Her husband, a semi-invalid, committed suicide thirteen months ago. Many times during the years of his illness she could have treated him a little better than she did, and she is haunted by her own mean spirit.

Then the red death descends on Colorado, the entire state is quarantined, and martial law is declared. As a patient’s advocate and an insomniac, forty-two-year-old Kate sees more than her share of the horror. People with bright red eyes spewing blood, then falling down--dead. Tanks and trigger-happy troops patrolling the streets. Men in biohazard suits throwing bodies into the back of delivery vans.
Now she wants not to be afraid.

All JEREMY KING wants is to leave Colorado.

He has everything. Two Oscars. A vast Montana ranch. Wife, son, daughter. He also looks better now, at fifty-eight, than he did when he was young.

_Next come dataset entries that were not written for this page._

(* ===== verification/MarkerTheorems.v ===== *)
(** * The marker trees of a draft: results

    The index of marker identities is a finite map, the tree of the marker order a list, both up
    to the resources of a build; the records of drafts decode exactly; and the commitment to a
    marker order determines it. *)
From stdpp Require Import prelude gmap strings.
From Stdlib Require Import Sorting.Sorted.
From S2P Require Import Prelude.
From S2P Require Import Bytes.
From S2P Require Import ModelDigest.
From S2P Require Import SyndicParts.
From S2P Require Import BuildBudget.
From S2P Require Import MappingModel.
From S2P Require Import MappingEdit.
From S2P Require Import MappingProgram.
From S2P Require Import PieceModel.
From S2P Require Import PieceCodec.
From S2P Require Import PieceTree.
From S2P Require Import PieceEdit.
From S2P Require Import TextRuns.
From S2P Require Import PieceTheorems.
From S2P Require Import MarkerModel.
From S2P Require Import MarkerCodec.
From S2P Require Import MarkerTree.
From S2P Require Import MarkerBalance.
From S2P Require Import MarkerDenote.
From S2P Require Import MarkerEdit.
From S2P Require Import MarkerIndex.
From S2P Require Import MarkerOrder.
From S2P Require Import MarkerCommit.

(** ** Records *)

(** A byte string decodes to a leaf, a node, a record of the marker index or a record of the
    marker order exactly when the record is one the constructors let through, with the right
    summaries, links and digests, and the string is its encoding. *)
Theorem draft_records_exact {H} `{Sha256 H} bs :
  (forall leaf, decode_leaf bs = Ok leaf <-> leaf_record_valid leaf /\ encode_leaf leaf = Ok bs)
  /\ (forall node, decode_piece_node bs = Ok node <-> node_record_valid node /\ encode_piece_node node = Ok bs)
  /\ (forall r, decode_marker_identity_record bs = Ok r <-> identity_record_typed r /\ encode_marker_identity_record r = Ok bs)
  /\ (forall r, decode_marker_order_record bs = Ok r <-> order_record_valid r /\ encode_marker_order_record r = Ok bs).
Proof.
  split_and!; intros; [apply decode_leaf_Ok|apply decode_piece_node_Ok|apply decode_marker_identity_record_Ok|apply decode_marker_order_record_Ok].
Qed.

(** ** The index as a map *)

Definition index_map (xs : list occurrence) : gmap (list byte) occurrence := list_to_map ((fun o => (oc_marker_id o, o)) <$> xs).

Lemma index_map_cons o xs : index_map (o :: xs) = <[oc_marker_id o := o]> (index_map xs).
Proof. done. Qed.
Lemma index_map_app xs ys : index_map (xs ++ ys) = index_map xs ∪ index_map ys.
Proof. unfold index_map. by rewrite fmap_app, list_to_map_app. Qed.
Lemma index_map_None xs id : index_map xs !! id = None <-> Forall (fun o => oc_marker_id o <> id) xs.
Proof.
  induction xs as [|o xs IH]; [unfold index_map; cbn; rewrite lookup_empty; by split|]. rewrite index_map_cons, lookup_insert_None, IH, Forall_cons. naive_solver.
Qed.
(** ** Working roots *)

Definition marker_order_root (root_id : option (list byte)) (height : Z) (commitment : DraftMarkerCommitmentV1) : markerm R (option MarkerOrderRef) :=
  if commitment_count commitment =? 0 then
    if bool_decide (root_id <> None) || negb (height =? 0) || negb (bool_decide (commitment = canonical_empty_draft_marker_commitment))
    then fail_marker InvalidRoot else mret None
  else
    id ← lift_marker (ok_or InvalidRoot root_id);
    link ← lift_marker (ok_or InvalidRoot (new_order_child id (tree_root_digest commitment) (commitment_count commitment) (commitment_maximum commitment)));
    let root := mkTreeRef link height true in
    if height =? 0 then fail_marker InvalidRoot
    else _ ← load_marker_order_record order_store root true; mret (Some root).

(** The index part of [load_working_roots]; the sequence part is [load_working_sequence]. *)
Definition load_working_index (root : option (list byte)) (summary : DraftMarkerIdentityIndexSummary) : markerm R (option IndexRef) :=
  match root with
  | Some id =>
      record ← load_index_root_record index_store id summary;
      link ← lift_marker (index_child_for_record record);
      mret (Some (mkTreeRef link (is_height summary) true))
  | None =>
      if negb (is_count summary =? 0) || negb (is_height summary =? 0)
         || negb (bool_decide (is_root_digest summary = canonical_empty_marker_identity_index_digest))
      then fail_marker InvalidRoot else mret None
  end.

Definition load_working_roots (roots : DraftPieceBuildRoots) : markerm R (option SequenceRef * option IndexRef * option MarkerOrderRef) :=
  sequence ← in_pieces (load_working_sequence node_store (br_sequence_root roots) (br_sequence_summary roots));
  index ← load_working_index (br_index_root roots) (br_index_summary roots);
  marker_order ← marker_order_root (br_order_root roots) (br_order_height roots) (br_commitment roots);
  if negb (sm_markers (br_sequence_summary roots) =? commitment_count (br_commitment roots))
     || negb (is_count (br_index_summary roots) =? commitment_count (br_commitment roots))
  then fail_marker InvalidRoot else mret (sequence, index, marker_order).

Definition identity_descriptor (index : option IndexRef) : DraftPieceIdentityDescriptor :=
  match index with
  | Some t =>
      let count := ic_count (tr_link t) in
      mkIdentityDescriptor (Some (ic_id (tr_link t)))
        (mkIndexSummary count (tr_height t) (index_root_digest count (tr_height t) (ic_digest (tr_link t))))
  | None => mkIdentityDescriptor None (mkIndexSummary 0 0 canonical_empty_marker_identity_index_digest)
  end.

(** What is kept of the tree of the marker order. *)
Definition order_descriptor (order : option MarkerOrderRef) : marker_result (option (list byte) * Z * DraftMarkerCommitmentV1) :=
  match order with
  | Some t =>
      match new_commitment (mo_digest (tr_link t)) (mo_count (tr_link t)) (Some (mo_maximum (tr_link t))) with
      | Ok commitment => Ok (Some (mo_id (tr_link t)), tr_height t, commitment)
      | Err _ => Err InvalidRoot
      end
  | None => Ok (None, 0, canonical_empty_draft_marker_commitment)
  end.

Definition build_roots (sequence : option SequenceRef) (index : option IndexRef) (marker_order : option MarkerOrderRef) : markerm R DraftPieceBuildRoots :=
  '(sequence_root, sequence_summary) ← in_pieces (build_sequence_root node_store sequence);
  index ← compress_index_root index_store index;
  marker_order ← compress_marker_order_root order_store marker_order;
  let identity := identity_descriptor index in
  '(order_root, order_height, commitment) ← lift_marker (order_descriptor marker_order);
  if negb (sm_markers sequence_summary =? is_count (idd_summary identity)) || negb (sm_markers sequence_summary =? commitment_count commitment)
  then fail_marker InvalidRoot
  else mret (mkBuildRoots sequence_root sequence_summary (idd_root identity) (idd_summary identity) order_root order_height commitment).

Definition validate_marker_effect_charge (effect : DraftPieceMarkerEffect) (leaf : DraftPieceLeafRecord) : marker_result unit :=
  encoded ← match encode_leaf leaf with Ok bs => Ok bs | Err _ => Err InvalidRoot end;
  if negb (bool_decide (charges_of effect = mkCharges 0 1 (zlen encoded))) then Err InvalidRoot else Ok tt.

(** ** Surgery *)

(** [sequence_descriptor] has the steps of the sequence part of [build_roots]. *)
Definition sequence_descriptor (sequence : option SequenceRef) : markerm R DraftPieceSequenceDescriptor :=
  '(root, summary) ← in_pieces (build_sequence_root node_store sequence);
  mret (mkSequenceDescriptor root summary).

Definition target_roots (sequence : DraftPieceSequenceDescriptor) (identity : DraftPieceIdentityDescriptor) (order : option MarkerOrderRef)
    : markerm R DraftPieceBuildRoots :=
  order ← compress_marker_order_root order_store order;
  '(order_id, height, commitment) ← lift_marker (order_descriptor order);
  let roots := mkBuildRoots (sd_root sequence) (sd_summary sequence) (idd_root identity) (idd_summary identity) order_id height commitment in
  _ ← load_working_roots roots;
  mret roots.

Definition validate_delta (before after : DraftPieceBuildRoots) (inserted split : bool) : marker_result unit :=
  let old := br_sequence_summary before in
  let new := br_sequence_summary after in
  let expected_markers := if inserted then checked_add64 (sm_markers old) 1 else checked_sub64 (sm_markers old) 1 in
  let expected_pieces := if inserted then checked_add64 (sm_pieces old) (1 + if split then 1 else 0) else checked_sub64 (sm_pieces old) 1 in
  if negb (sm_bytes new =? sm_bytes old) || negb (sm_newlines new =? sm_newlines old) || negb (sm_lines new =? sm_lines old)
     || negb (bool_decide (Some (sm_markers new) = expected_markers))
     || negb (bool_decide (Some (sm_pieces new) = expected_pieces))
     || negb (bool_decide (Some (is_count (br_index_summary after)) = expected_markers))
     || negb (bool_decide (Some (commitment_count (br_commitment after)) = expected_markers))
  then Err InvalidRoot else Ok tt.

(** A change of the build context under the marker records. *)
Definition in_marker_build (f : BuildContext -> marker_result BuildContext) : markerm R unit := in_pieces (in_build f).

Definition install_map (roots : DraftPieceBuildRoots) (inserted : bool) : markerm R unit := fun c =>
  match program_mapping (R := R) (pb (mc c)) with
  | Err e => Err e
  | Ok m =>
      match mapping_stage m with
      | Stage.Ready ready =>
          if negb (m_target (root_measure (rs_target ready)) =? sm_bytes (br_sequence_summary roots) + sm_markers (br_sequence_summary roots))
          then Err InvalidRoot
          else (_ ← in_marker_build (fun b => consume_ready b (if inserted then MarkerInsert else MarkerDelete));
                in_marker_build (fun b => set_stage b (if inserted then Stage.RefreshMap else Stage.MarkerMapBoundary))) c
      | _ => Err InvalidRoot
      end
  end.

(** A leaf the quantum made. *)
Definition emitted_leaf (id : list byte) : piecem R DraftPieceLeafRecord := fun c =>
  match pb_leaves c !! id with Some leaf => Ok (leaf, c) | None => Err InvalidRoot end.

Definition expected_occurrence (active : DraftPieceActiveMarkerEffect) : marker_result DraftMarkerIdentityOccurrence :=
  ok_or InvalidRoot (rp_occurrence <$> removal (ac_effect active)).

(** The arms of [surgery::advance]; each starts with the loaded roots. *)
Definition remove_sequence (active : DraftPieceActiveMarkerEffect) (sequence : option SequenceRef) : markerm R DraftPieceActiveMarkerEffect :=
  expected ← lift_marker (expected_occurrence active);
  site ← lift_marker (ok_or InvalidRoot (ac_removal_site active));
  tree ← lift_marker (ok_or InvalidRoot sequence);
  result ← in_pieces (remove_marker node_store leaf_store tree (rm_piece_rank site) expected);
  sequence_target ← sequence_descriptor result;
  mret (with_pending active (Pending.RemoveIdentity sequence_target)).

Definition remove_index (active : DraftPieceActiveMarkerEffect) (identity : option IndexRef) (sequence_target : DraftPieceSequenceDescriptor)
    : markerm R DraftPieceActiveMarkerEffect :=
  expected ← lift_marker (expected_occurrence active);
  index ← index_delete index_store identity expected;
  mret (with_pending active (Pending.RemoveOrder sequence_target (identity_descriptor index))).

Having grown up poor in Grand Junction, he hates Colorado, and only came to Denver to finish a film. As soon as the director yells cut, he’s in his rented Lexus on his way to the private airfield where his jet is supposed to be ready for take-off. It isn’t. Instead, armed National Guardsmen inform him that airspace is restricted. Furious that he’s being treated like one of the peasants, he decides to drive home, but the mountain highway is clogged with a thousand cars going nowhere. He returns to Denver, determined to leave Colorado if it’s the last thing he ever does.

All GREG PULLMAN wants is to know the truth.

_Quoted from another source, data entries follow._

(* ===== verification/DraftStored.v ===== *)
(** * The roots of a draft build: what they stand for

    Between quanta the three trees are identities and summaries.  Loading them gives the trees
    back; building them from trees, or describing trees one by one, loses nothing. *)
From stdpp Require Import prelude gmap strings.
From S2P Require Import Prelude.
From S2P Require Import Bytes.
From S2P Require Import ModelDigest.
From S2P Require Import SyndicParts.
From S2P Require Import BuildBudget.
From S2P Require Import MappingModel.
From S2P Require Import MappingEdit.
From S2P Require Import MappingProgram.
From S2P Require Import PieceModel.
From S2P Require Import PieceCodec.
From S2P Require Import PieceTree.
From S2P Require Import PieceDenote.
From S2P Require Import PieceSequence.
From S2P Require Import PieceEdit.
From S2P Require Import PieceRoots.
From S2P Require Import MarkerModel.
From S2P Require Import MarkerCodec.
From S2P Require Import MarkerTree.
From S2P Require Import MarkerBalance.
From S2P Require Import MarkerDenote.
From S2P Require Import MarkerEdit.
From S2P Require Import MarkerIndex.
From S2P Require Import MarkerOrder.
From S2P Require Import DraftRoots.
From S2P Require Import DraftFrame.

(** ** Stored roots *)

Section Summaries.
Context {H : Type} `{Sha256 H} {R : Type}.
Context (index_store : DraftMarkerRecordKey -> result (DraftPiecePrepareError R) (option DraftMarkerIdentityRecord))
        (order_store : DraftMarkerRecordKey -> result (DraftPiecePrepareError R) (option DraftMarkerOrderRecord))
        (draft : list byte).

Definition index_summary_for (link : DraftMarkerIdentityChild) (height : Z) : DraftMarkerIdentityIndexSummary :=
  mkIndexSummary (ic_count link) height (index_root_digest (ic_count link) height (ic_digest link)).
Definition empty_index : DraftMarkerIdentityIndexSummary := mkIndexSummary 0 0 canonical_empty_marker_identity_index_digest.
Definition commitment_for (link : DraftMarkerOrderChild) : DraftMarkerCommitmentV1 := mkCommitment (mo_digest link) (mo_count link) (Some (mo_maximum link)).

Definition stored_index (c : MarkerContext) (root : option (list byte)) (summary : DraftMarkerIdentityIndexSummary) (xs : list occurrence) : Prop :=
  match root with
  | None => xs = [] /\ summary = empty_index
  | Some id => exists h link, ic_id link = id /\ index_tree (R := R) index_store draft c (S h) true link xs /\ summary = index_summary_for link (Z.of_nat (S h))
  end.
Definition stored_order (c : MarkerContext) (root : option (list byte)) (height : Z) (commitment : DraftMarkerCommitmentV1) (ms : list order_marker) : Prop :=
  match root with
  | None => ms = [] /\ height = 0 /\ commitment = canonical_empty_draft_marker_commitment
  | Some id => exists h link, mo_id link = id /\ order_tree (R := R) order_store draft c (S h) true link ms /\ height = Z.of_nat (S h) /\ commitment = commitment_for link
  end.
End Summaries.

Section Together.
Context {H : Type} `{Sha256 H} {G : LeafNames} {R : Type}.
Context (node_store : DraftPieceRecordKey -> result (DraftPiecePrepareError R) (option DraftPieceNodeRecord))
        (leaf_store : DraftPieceRecordKey -> result (DraftPiecePrepareError R) (option DraftPieceLeafRecord))
        (index_store : DraftMarkerRecordKey -> result (DraftPiecePrepareError R) (option DraftMarkerIdentityRecord))
        (order_store : DraftMarkerRecordKey -> result (DraftPiecePrepareError R) (option DraftMarkerOrderRecord))
        (draft : list byte).

(** The roots of a build, with what each of them stands for. *)
Record stored_roots (c : MarkerContext) (roots : DraftPieceBuildRoots) (ps : list piece) (xs : list occurrence) (ms : list order_marker) : Prop := mkStoredRoots {
  st_pieces : stored_sequence draft (seen node_store leaf_store draft (mc c)) (br_sequence_root roots) (br_sequence_summary roots) ps;
  st_index : stored_index index_store draft c (br_index_root roots) (br_index_summary roots) xs;
  st_order : stored_order order_store draft c (br_order_root roots) (br_order_height roots) (br_commitment roots) ms;
  st_markers : zlen ms = seq_markers ps;
  st_occurrences : zlen xs = seq_markers ps
}.

End Together.

(** ** From one context to another, the stores included *)

Record Stores (R : Type) := mkStores {
  sto_nodes : DraftPieceRecordKey -> result (DraftPiecePrepareError R) (option DraftPieceNodeRecord);
  sto_leaves : DraftPieceRecordKey -> result (DraftPiecePrepareError R) (option DraftPieceLeafRecord);
  sto_index : DraftMarkerRecordKey -> result (DraftPiecePrepareError R) (option DraftMarkerIdentityRecord);
  sto_order : DraftMarkerRecordKey -> result (DraftPiecePrepareError R) (option DraftMarkerOrderRecord)
}.
Arguments mkStores {R} _ _ _ _.
Arguments sto_nodes {R} _.
Arguments sto_leaves {R} _.
Arguments sto_index {R} _.
Arguments sto_order {R} _.

Section Reach.
Context {H : Type} `{Sha256Laws H} {G : LeafNames} {R : Type} (draft : list byte).

(** What one context can reach, another can reach too. *)
Record reaches (S : Stores R) (c : MarkerContext) (S' : Stores R) (c' : MarkerContext) : Prop := mkReaches {
  re_pieces : extends (seen (sto_nodes S) (sto_leaves S) draft (mc c)) (seen (sto_nodes S') (sto_leaves S') draft (mc c'));
  re_index : forall k r, mk_draft k = draft -> index_at (sto_index S) c k r -> index_at (sto_index S') c' k r;
  re_order : forall k r, mk_draft k = draft -> order_at (sto_order S) c k r -> order_at (sto_order S') c' k r
}.
Lemma reaches_refl S c : reaches S c S c.
Proof. by split. Qed.
Lemma reaches_trans S c S' c' S'' c'' : reaches S c S' c' -> reaches S' c' S'' c'' -> reaches S c S'' c''.
Proof. intros [[A1 A2] ? ?] [[B1 B2] ? ?]. split; [split; auto|auto|auto]. Qed.
Context (S : Stores R) (c : MarkerContext) (S' : Stores R) (c' : MarkerContext) (Hreach : reaches S c S' c').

Since childhood he’s been consumed with the need to know why creatures act the way they do. It is no different with the red death.

After discovering that the disease is a bio-engineered organism, he tries to find out who would develop such a thing, and why. He learns that despite the ban on bio-warfare experimentation, all over the world deadly organisms are being produced and stockpiled. Bubonic plague. West Nile fever. Green monkey virus. Combinations such as smallpox with Ebola and encephalitis.

Burdened by the awful truth, he turns to his friend Kate for comfort, and finds himself wanting her, though he is engaged to Pippi O’Brien.

All PIPPI O’BRIEN wants is . . . well, she doesn’t know what she wants.

After college, she wanted a job at a New York television station, but accepted a position as weathergirl in Denver. Now, at thirty, she wants to marry handsome Greg Pullman, but when he takes the hint and proposes, she says she’ll think about it. A few days later, deciding she does love him after all, she says yes. While waiting in a bar for him that very evening, she meets Jeremy King. Feeling the full force of his personality, she leaves with him, forgetting about Greg. Now she has a new dream: lovely consort to the charismatic King.

She is signing autographs with Jeremy on a downtown street when UN soldiers arrive, level their weapons at the assembled fans, and order everyone to drop to the ground. Fighting back the urge to scream, she obeys. Those who don’t obey are immediately gunned down.

Now all she wants is to accompany Jeremy on his quest to escape from Colorado.

So, that’s what the characters of More Deaths Than One and A Spark of Heavenly Fire want. What do your characters want? What do they get? And in the end, do they get what they want, or do they get what they need?